- **WHAT NEEDS TO BE DONE**
Reply with exactly the lines from the one that contains "i tp t0 next" through the last line of the records below, and with no other lines.

- **AVAILABLE DATA**
▼▼▼

(** X16: The log of a game is never empty and never longer than 50
    entries, and a command that returns only adds entries in front of
    it: the log after it is the entries added, then the log before it,
    cut to the first 50. *)
Theorem log_keeps_history (c : Command) (s s' : GameState) :
  reachable s ->
  outcomeState (step c s) = Some s' ->
  (1 <= List.length (turnLog s) <= 50)%nat /\
  exists msgs, turnLog s' = firstn 50 (msgs ++ turnLog s)%list.
Proof.
  intros Hs Hstep. pose proof (reachable_log s Hs) as Hlen.
  split; [exact Hlen|].
  apply (step_extendsLog c s s' (proj2 Hlen) Hstep).
Qed.

Lemma log_keeps_history_witness :
  (1 <= List.length (turnLog lastTileHidden) <= 50)%nat /\
  exists msgs,
    turnLog wonGame = firstn 50 (msgs ++ turnLog lastTileHidden)%list.
Proof.
  apply (log_keeps_history (CmdGuess "p-1" 3 3)).
  - apply reachable_lastTileHidden.
  - reflexivity.
Defined.

(** ** Phases and the winner *)

(** X18: Once a winner is set, no command changes it. *)
Theorem winner_is_final (c : Command) (s s' : GameState) (w : string) :
  reachable s ->
  winnerId s = Some w ->
  outcomeState (step c s) = Some s' ->
  winnerId s' = Some w.
Proof.
  intros Hs Hwin Hstep.
  destruct (reachable_transition c s s' Hs Hstep) as [Hinv Ht].
  pose proof (transition_players c s s' Hinv Ht) as Hps.
  destruct Hinv as (Hnd & Hcur & _ & Hagree & _).
  unfold winnerAgrees in Hagree. rewrite Hwin in Hagree.
  assert (Hcheck : forall quiet, winnerCheck (players s') quiet s s' ->
                                 winnerId s' = Some w).
  { intros quiet Hw. unfold winnerCheck in Hw.
    destruct (activePlayers (players s')) as [|w0 [|]] eqn:Hact;
      try (destruct Hw as [_ ->]; exact Hwin).
    destruct Hw as [_ ->]. f_equal.
    assert (Hin : In w0 (activePlayers (players s')))
      by (rewrite Hact; left; reflexivity).
    apply filter_In in Hin. destruct Hin as [Hin He].
    apply negb_true_iff in He.
    destruct (Forall2_In_r _ _ _ _ Hps Hin)
      as (p & Hp & (Hid & _) & _ & Hflag).
    assert (Hpe : isEliminated p = false).
    { destruct Hflag as [Hf|(_ & Hf & _)]; congruence. }
    assert (Hpw : In (playerId p) (activeIds (players s))).
    { apply In_seats_active. unfold seats. apply in_map_iff.
      exists p. rewrite Hpe. auto. }
    rewrite Hagree in Hpw. destruct Hpw as [Hpw|[]]. congruence. }
  destruct Ht as
    [ (_ & _ & _ & _ & _ & E6 & _)
    | Hlost
    | _ _ _ _ _ _ E6 _
    | u tile _ _ _ _ _ _ E6 _
    | target i tp t0 _ _ _ _ Hw _ _ _ _
    | target i tp t0 next _ _ _ Hw _ _ _ _ _ _
    | b next _ _ _ _ _ _ _ E6 _
    | dragged tid d cp _ _ _ _ _ _ _ _ _ _ _ E6 _
    | dragged tid obj cp _ _ _ _ _ _ _ _ _ _ E6 _ ];
    try (rewrite E6; exact Hwin); eauto.
  destruct (In_seats_findPlayer _ _ _ Hcur) as (cp & Hcp). congruence.
Qed.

▲▲▲

- **SOLUTION FOR THIS PROBLEM**
    | target i tp t0 next _ _ _ Hw _ _ _ _ _ _
    | b next _ _ _ _ _ _ _ E6 _
    | dragged tid d cp _ _ _ _ _ _ _ _ _ _ _ E6 _
    | dragged tid obj cp _ _ _ _ _ _ _ _ _ _ E6 _ ];
    try (rewrite E6; exact Hwin); eauto.
  destruct (In_seats_findPlayer _ _ _ Hcur) as (cp & Hcp). congruence.
Qed.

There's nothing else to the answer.